*** Supplied material Section Begins ***

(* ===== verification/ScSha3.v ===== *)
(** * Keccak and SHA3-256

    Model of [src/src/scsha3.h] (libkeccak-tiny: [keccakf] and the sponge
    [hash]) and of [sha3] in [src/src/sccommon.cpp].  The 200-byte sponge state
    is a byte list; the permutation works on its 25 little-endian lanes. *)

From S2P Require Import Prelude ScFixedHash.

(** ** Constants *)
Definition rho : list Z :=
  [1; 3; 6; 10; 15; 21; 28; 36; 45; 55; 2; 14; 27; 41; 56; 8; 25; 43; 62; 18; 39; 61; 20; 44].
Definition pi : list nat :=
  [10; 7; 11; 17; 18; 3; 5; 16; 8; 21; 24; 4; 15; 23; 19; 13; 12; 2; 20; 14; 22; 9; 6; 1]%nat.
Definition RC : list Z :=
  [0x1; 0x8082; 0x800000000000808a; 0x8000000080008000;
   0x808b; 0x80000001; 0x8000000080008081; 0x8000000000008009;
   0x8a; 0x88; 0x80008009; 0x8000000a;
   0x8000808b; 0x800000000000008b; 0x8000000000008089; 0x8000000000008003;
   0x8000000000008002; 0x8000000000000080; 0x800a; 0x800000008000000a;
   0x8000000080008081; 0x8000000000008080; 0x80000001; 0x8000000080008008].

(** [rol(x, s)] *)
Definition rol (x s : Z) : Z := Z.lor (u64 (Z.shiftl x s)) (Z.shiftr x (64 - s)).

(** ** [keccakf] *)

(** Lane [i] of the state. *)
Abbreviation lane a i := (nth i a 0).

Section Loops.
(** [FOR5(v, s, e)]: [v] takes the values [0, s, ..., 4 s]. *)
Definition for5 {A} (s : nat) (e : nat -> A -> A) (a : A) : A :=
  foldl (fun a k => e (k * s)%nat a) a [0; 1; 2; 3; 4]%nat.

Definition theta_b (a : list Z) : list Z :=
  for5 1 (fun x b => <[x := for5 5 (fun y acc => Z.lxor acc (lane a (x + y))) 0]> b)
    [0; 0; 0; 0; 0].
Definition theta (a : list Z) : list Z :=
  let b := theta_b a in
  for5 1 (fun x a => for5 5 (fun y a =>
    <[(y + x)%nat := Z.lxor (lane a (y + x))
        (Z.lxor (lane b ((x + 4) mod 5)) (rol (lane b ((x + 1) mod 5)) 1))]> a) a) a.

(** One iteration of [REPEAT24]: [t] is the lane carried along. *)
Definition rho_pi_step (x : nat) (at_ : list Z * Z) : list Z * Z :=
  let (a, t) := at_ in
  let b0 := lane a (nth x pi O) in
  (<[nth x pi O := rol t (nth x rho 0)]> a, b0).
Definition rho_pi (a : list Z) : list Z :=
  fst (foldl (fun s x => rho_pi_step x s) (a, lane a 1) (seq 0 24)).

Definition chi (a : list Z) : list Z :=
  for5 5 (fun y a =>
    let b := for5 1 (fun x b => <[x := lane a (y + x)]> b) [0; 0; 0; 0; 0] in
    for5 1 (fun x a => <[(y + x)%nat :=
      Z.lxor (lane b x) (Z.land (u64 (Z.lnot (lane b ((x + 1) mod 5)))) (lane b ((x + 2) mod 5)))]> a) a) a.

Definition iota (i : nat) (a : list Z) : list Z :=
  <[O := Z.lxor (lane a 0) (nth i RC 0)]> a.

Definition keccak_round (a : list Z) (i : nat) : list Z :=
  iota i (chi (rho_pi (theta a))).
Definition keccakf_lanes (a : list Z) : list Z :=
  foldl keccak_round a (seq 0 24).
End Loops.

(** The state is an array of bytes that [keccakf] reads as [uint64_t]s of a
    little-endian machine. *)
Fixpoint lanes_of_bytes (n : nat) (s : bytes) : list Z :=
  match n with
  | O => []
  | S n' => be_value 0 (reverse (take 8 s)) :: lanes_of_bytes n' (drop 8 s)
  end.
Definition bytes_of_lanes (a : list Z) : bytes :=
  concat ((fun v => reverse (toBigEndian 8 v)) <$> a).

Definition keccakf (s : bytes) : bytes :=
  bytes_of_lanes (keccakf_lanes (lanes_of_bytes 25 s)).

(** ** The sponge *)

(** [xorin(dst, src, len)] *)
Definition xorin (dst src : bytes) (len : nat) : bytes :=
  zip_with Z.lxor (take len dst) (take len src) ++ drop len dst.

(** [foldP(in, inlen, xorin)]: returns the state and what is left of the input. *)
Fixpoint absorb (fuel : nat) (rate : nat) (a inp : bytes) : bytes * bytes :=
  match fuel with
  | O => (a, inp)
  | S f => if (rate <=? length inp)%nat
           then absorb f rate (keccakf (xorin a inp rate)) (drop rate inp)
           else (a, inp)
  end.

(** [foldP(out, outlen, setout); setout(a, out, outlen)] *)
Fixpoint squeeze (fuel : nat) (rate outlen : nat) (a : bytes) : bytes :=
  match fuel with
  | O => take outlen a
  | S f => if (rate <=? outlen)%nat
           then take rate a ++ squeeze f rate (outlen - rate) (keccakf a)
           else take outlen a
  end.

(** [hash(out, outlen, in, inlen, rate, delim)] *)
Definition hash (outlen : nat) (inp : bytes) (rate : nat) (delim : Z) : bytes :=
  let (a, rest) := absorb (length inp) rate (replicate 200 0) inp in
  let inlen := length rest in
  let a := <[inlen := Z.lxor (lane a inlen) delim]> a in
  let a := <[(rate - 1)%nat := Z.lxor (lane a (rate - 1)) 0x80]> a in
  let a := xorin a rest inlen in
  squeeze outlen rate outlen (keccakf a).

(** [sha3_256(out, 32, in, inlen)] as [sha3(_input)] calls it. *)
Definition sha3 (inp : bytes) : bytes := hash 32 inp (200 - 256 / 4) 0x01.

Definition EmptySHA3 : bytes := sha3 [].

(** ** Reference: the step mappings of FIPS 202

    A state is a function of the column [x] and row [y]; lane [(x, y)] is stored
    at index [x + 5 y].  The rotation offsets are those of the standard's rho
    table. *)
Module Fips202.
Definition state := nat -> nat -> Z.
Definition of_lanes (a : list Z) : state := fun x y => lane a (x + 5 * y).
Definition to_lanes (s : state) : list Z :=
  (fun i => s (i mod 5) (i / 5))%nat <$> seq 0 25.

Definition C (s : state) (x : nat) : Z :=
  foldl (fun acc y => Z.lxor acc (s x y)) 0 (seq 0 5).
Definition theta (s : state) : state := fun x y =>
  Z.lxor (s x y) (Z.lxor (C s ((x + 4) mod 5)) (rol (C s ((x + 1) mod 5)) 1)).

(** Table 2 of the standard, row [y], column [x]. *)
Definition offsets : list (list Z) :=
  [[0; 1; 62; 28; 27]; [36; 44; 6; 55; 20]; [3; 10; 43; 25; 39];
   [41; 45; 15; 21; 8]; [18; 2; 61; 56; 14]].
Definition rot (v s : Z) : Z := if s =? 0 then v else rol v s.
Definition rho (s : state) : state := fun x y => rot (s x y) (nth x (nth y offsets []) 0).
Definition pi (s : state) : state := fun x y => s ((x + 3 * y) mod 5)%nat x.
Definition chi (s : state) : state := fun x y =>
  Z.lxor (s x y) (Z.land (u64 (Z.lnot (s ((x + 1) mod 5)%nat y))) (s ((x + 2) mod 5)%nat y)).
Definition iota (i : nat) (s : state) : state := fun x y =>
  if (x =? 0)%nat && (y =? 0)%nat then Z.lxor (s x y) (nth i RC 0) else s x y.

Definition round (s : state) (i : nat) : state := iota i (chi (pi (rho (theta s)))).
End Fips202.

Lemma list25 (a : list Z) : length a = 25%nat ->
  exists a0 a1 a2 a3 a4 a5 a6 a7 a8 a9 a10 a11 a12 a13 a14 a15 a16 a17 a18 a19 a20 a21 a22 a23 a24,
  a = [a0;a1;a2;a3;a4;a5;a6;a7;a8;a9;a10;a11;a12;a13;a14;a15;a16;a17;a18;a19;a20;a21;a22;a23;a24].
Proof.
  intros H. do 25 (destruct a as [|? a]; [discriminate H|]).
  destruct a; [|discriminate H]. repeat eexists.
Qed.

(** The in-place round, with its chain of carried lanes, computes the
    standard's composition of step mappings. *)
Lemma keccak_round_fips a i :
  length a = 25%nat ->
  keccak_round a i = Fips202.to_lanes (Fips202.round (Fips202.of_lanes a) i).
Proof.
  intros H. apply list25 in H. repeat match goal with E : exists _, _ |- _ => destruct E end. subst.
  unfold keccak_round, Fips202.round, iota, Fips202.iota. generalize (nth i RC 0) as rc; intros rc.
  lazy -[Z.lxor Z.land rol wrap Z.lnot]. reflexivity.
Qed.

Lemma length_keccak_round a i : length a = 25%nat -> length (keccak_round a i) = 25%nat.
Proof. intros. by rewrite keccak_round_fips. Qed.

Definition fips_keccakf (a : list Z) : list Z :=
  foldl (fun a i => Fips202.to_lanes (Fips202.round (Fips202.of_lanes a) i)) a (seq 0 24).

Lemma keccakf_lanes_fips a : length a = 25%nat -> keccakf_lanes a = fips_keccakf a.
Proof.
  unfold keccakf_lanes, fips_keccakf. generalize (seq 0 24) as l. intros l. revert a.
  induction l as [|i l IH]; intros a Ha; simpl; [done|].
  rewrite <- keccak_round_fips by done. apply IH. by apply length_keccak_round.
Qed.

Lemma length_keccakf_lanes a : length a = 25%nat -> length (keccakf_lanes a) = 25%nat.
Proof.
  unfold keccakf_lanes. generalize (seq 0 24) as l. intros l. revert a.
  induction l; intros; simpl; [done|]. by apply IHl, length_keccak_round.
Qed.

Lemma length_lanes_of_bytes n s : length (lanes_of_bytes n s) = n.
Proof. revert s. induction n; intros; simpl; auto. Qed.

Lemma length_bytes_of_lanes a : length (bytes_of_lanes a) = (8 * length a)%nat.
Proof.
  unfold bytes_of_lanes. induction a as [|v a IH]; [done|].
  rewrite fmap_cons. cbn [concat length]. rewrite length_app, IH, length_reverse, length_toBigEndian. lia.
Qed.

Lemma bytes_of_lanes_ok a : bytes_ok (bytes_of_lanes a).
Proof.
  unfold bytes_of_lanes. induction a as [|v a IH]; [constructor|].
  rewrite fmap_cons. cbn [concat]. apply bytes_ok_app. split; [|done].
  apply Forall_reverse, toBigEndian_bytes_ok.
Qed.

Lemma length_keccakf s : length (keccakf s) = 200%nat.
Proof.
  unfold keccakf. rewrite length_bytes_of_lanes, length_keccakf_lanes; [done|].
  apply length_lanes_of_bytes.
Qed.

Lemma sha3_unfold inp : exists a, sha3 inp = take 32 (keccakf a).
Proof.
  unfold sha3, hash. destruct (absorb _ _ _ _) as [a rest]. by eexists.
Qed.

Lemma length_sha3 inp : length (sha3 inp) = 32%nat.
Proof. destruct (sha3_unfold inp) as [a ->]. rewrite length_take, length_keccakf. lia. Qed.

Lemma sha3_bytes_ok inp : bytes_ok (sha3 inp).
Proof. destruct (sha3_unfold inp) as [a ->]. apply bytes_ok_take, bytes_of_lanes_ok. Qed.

*** Supplied material Section Ends ***

> Goal of the exercise:
Above this instruction are the records; retype exactly the lines from the one containing "[hash]) and of" up to and including the one containing "(s : nat) (e".

> Result for this task:
    [hash]) and of [sha3] in [src/src/sccommon.cpp].  The 200-byte sponge state
    is a byte list; the permutation works on its 25 little-endian lanes. *)

From S2P Require Import Prelude ScFixedHash.

(** ** Constants *)
Definition rho : list Z :=
  [1; 3; 6; 10; 15; 21; 28; 36; 45; 55; 2; 14; 27; 41; 56; 8; 25; 43; 62; 18; 39; 61; 20; 44].
Definition pi : list nat :=
  [10; 7; 11; 17; 18; 3; 5; 16; 8; 21; 24; 4; 15; 23; 19; 13; 12; 2; 20; 14; 22; 9; 6; 1]%nat.
Definition RC : list Z :=
  [0x1; 0x8082; 0x800000000000808a; 0x8000000080008000;
   0x808b; 0x80000001; 0x8000000080008081; 0x8000000000008009;
   0x8a; 0x88; 0x80008009; 0x8000000a;
   0x8000808b; 0x800000000000008b; 0x8000000000008089; 0x8000000000008003;
   0x8000000000008002; 0x8000000000000080; 0x800a; 0x800000008000000a;
   0x8000000080008081; 0x8000000000008080; 0x80000001; 0x8000000080008008].

(** [rol(x, s)] *)
Definition rol (x s : Z) : Z := Z.lor (u64 (Z.shiftl x s)) (Z.shiftr x (64 - s)).

(** ** [keccakf] *)

(** Lane [i] of the state. *)
Abbreviation lane a i := (nth i a 0).

Section Loops.
(** [FOR5(v, s, e)]: [v] takes the values [0, s, ..., 4 s]. *)
Definition for5 {A} (s : nat) (e : nat -> A -> A) (a : A) : A :=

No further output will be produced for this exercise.